→ What the task asks:
Go through the listing below and return each line that includes "Lemma".

→ Data for this task:
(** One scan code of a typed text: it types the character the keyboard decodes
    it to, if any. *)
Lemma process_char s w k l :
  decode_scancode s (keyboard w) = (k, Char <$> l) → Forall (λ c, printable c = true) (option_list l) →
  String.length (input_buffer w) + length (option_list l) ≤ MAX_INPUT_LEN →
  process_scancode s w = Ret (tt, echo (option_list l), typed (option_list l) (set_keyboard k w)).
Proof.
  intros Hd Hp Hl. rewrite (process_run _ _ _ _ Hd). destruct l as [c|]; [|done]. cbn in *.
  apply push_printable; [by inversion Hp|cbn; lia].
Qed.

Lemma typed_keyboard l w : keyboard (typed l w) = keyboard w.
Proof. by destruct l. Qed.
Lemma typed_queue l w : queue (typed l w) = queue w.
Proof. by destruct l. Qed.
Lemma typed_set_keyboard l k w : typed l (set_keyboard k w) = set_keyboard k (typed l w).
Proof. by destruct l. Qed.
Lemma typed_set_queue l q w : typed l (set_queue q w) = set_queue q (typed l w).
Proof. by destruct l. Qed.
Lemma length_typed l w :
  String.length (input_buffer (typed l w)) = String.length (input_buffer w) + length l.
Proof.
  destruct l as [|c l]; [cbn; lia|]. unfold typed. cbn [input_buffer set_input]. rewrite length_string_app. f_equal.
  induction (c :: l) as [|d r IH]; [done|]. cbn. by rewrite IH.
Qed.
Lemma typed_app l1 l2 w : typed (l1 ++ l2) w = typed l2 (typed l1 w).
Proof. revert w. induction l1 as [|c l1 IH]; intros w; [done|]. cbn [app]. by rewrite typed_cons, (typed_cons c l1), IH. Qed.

→ Task result:
Lemma process_char s w k l :
Lemma typed_keyboard l w : keyboard (typed l w) = keyboard w.
Lemma typed_queue l w : queue (typed l w) = queue w.
Lemma typed_set_keyboard l k w : typed l (set_keyboard k w) = set_keyboard k (typed l w).
Lemma typed_set_queue l q w : typed l (set_queue q w) = set_queue q (typed l w).
Lemma length_typed l w :
Lemma typed_app l1 l2 w : typed (l1 ++ l2) w = typed l2 (typed l1 w).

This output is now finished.